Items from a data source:
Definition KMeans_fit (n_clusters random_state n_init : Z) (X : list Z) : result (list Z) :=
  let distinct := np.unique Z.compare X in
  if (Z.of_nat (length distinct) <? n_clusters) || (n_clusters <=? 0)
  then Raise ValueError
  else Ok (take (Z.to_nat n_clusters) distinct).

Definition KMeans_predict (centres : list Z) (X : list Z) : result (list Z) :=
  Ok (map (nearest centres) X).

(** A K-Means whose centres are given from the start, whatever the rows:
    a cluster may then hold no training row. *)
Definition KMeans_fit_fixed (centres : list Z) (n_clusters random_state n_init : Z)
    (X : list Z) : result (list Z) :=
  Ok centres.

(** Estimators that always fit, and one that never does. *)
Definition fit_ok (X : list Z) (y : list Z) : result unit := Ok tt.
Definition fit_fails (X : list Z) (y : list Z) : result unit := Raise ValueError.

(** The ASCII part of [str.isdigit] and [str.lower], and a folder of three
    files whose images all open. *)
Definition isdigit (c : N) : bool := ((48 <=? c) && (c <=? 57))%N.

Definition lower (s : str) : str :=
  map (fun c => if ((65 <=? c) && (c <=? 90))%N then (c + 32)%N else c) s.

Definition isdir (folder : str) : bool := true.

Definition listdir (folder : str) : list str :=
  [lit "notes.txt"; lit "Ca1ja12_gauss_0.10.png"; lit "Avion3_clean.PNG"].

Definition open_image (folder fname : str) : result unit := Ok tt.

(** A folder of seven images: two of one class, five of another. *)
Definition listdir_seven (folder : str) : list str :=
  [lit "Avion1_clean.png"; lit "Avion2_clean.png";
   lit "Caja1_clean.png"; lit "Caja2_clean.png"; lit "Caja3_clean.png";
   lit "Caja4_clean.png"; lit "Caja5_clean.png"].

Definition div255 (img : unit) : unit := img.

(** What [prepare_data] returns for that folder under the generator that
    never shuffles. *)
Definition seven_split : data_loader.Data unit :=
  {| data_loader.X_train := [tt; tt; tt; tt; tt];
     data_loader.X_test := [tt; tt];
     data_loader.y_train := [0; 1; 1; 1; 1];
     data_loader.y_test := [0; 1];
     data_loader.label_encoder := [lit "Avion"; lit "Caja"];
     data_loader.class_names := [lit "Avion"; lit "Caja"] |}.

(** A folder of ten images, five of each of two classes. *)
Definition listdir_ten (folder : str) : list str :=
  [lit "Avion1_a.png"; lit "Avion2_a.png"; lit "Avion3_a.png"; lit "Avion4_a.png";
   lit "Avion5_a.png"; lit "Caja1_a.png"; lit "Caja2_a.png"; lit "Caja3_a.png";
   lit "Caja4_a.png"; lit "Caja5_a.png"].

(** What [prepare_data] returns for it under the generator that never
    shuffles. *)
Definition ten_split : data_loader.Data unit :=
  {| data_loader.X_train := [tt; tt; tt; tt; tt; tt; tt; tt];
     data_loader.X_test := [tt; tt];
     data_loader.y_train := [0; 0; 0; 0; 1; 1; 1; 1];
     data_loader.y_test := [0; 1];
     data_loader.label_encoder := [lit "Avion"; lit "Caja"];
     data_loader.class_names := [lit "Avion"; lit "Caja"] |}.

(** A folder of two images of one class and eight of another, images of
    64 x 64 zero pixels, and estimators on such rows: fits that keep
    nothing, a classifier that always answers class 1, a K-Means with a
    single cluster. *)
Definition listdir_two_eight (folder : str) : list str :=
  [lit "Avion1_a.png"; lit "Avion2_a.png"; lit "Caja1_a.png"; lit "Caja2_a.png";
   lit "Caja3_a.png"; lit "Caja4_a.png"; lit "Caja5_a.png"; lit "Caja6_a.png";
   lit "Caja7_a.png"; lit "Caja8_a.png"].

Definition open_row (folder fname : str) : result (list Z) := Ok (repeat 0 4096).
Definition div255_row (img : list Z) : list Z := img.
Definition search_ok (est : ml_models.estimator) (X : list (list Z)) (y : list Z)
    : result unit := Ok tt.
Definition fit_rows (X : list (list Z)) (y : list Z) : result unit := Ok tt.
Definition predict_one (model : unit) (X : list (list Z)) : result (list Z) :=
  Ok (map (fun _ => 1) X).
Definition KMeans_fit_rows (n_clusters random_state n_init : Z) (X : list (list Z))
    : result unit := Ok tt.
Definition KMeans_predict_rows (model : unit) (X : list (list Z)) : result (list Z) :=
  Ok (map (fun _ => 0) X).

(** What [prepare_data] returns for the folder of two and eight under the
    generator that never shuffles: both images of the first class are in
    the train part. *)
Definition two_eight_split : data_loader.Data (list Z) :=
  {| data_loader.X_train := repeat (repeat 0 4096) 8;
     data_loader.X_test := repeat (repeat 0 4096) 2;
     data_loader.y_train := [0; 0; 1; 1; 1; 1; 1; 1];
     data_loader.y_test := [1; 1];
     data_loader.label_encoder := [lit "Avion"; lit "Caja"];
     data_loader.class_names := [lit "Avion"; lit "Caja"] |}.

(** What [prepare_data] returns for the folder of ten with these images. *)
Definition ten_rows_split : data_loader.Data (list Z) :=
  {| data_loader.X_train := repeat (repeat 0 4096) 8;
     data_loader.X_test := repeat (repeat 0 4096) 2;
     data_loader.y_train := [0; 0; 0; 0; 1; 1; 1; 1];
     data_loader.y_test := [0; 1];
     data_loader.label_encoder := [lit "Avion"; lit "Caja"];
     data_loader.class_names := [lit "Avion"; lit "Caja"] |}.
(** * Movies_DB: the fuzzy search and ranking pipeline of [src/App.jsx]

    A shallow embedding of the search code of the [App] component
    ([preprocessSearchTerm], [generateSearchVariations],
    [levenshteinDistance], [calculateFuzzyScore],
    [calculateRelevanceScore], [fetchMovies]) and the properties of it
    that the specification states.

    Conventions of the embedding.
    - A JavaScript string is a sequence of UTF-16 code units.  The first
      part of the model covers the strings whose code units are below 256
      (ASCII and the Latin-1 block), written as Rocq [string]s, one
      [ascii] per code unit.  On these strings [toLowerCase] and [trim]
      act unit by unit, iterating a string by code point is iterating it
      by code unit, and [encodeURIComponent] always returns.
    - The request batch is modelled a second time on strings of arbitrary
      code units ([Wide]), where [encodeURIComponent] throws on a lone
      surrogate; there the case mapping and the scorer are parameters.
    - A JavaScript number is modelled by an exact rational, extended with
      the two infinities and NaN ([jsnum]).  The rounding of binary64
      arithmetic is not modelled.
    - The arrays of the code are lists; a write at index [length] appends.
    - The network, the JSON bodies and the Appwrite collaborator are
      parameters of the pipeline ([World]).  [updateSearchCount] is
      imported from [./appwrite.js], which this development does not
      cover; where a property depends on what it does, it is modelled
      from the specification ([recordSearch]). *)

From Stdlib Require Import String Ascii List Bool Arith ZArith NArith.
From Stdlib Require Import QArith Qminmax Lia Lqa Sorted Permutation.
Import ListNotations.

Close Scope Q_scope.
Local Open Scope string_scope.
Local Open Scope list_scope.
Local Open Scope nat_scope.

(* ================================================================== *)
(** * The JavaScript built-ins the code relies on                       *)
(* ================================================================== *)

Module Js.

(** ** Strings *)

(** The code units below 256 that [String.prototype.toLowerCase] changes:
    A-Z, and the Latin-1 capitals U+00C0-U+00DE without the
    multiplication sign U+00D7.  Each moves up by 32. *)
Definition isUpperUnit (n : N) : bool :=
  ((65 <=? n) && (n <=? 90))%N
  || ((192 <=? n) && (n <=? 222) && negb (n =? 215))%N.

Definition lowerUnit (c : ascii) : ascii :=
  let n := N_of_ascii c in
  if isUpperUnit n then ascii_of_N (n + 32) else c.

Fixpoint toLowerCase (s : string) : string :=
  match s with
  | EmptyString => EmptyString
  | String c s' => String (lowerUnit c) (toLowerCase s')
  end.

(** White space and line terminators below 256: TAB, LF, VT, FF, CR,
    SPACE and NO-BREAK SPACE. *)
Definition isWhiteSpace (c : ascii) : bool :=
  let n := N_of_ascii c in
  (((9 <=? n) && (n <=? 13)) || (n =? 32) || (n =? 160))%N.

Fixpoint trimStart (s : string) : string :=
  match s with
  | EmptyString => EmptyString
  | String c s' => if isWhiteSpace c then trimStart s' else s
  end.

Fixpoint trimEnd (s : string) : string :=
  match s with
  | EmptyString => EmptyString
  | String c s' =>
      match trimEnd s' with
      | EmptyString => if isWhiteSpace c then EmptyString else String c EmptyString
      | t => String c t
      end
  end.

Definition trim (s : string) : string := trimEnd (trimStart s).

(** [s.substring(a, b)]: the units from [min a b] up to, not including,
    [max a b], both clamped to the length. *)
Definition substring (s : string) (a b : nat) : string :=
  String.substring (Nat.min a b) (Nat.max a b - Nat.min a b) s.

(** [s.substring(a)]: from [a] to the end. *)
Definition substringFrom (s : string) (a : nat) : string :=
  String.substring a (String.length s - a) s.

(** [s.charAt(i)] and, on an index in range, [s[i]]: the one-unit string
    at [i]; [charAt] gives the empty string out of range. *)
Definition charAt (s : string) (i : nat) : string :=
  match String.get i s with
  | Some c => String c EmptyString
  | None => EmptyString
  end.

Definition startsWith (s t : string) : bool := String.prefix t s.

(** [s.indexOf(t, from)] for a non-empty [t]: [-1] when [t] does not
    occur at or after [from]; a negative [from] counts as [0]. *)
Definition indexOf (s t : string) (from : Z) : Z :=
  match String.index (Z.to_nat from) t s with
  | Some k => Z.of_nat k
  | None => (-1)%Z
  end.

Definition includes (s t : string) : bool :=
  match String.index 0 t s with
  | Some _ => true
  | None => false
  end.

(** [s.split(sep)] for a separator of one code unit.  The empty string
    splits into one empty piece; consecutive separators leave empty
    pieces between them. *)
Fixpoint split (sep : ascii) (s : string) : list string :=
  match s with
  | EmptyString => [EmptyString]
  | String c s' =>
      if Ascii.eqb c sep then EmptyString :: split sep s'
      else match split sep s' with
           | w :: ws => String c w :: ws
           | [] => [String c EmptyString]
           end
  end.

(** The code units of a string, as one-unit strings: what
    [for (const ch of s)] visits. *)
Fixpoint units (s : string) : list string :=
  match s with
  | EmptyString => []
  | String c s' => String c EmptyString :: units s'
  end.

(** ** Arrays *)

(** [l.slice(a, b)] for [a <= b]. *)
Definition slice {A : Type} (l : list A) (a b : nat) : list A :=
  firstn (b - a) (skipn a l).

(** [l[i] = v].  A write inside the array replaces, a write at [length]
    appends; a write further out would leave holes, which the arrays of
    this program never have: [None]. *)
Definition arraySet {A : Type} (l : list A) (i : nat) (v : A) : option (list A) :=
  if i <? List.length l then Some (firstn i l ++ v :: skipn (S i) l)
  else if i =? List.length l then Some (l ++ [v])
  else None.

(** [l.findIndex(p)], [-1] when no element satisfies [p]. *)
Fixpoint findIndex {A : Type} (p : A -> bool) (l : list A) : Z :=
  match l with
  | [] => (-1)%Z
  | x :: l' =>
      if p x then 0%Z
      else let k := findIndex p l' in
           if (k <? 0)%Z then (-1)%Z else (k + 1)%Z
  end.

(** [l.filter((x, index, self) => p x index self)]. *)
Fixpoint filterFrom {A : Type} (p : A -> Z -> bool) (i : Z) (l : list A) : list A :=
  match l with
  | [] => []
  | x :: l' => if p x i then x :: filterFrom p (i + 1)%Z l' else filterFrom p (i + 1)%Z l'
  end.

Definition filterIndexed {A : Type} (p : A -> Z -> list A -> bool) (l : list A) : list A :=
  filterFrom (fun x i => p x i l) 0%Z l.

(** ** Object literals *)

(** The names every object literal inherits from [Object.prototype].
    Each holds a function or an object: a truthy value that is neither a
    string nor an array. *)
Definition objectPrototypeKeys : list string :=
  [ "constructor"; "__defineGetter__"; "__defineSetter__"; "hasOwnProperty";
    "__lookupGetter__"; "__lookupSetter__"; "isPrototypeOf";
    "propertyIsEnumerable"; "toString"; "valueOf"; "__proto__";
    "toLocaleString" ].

## [Problem requirements]
Lines with the word "EmptyString" in them are the answer; report each one from the data.

## [Written response]
  | EmptyString => EmptyString
  | EmptyString => EmptyString
  | EmptyString => EmptyString
      | EmptyString => if isWhiteSpace c then EmptyString else String c EmptyString
  | Some c => String c EmptyString
  | None => EmptyString
  | EmptyString => [EmptyString]
      if Ascii.eqb c sep then EmptyString :: split sep s'
           | [] => [String c EmptyString]
  | EmptyString => []
  | String c s' => String c EmptyString :: units s'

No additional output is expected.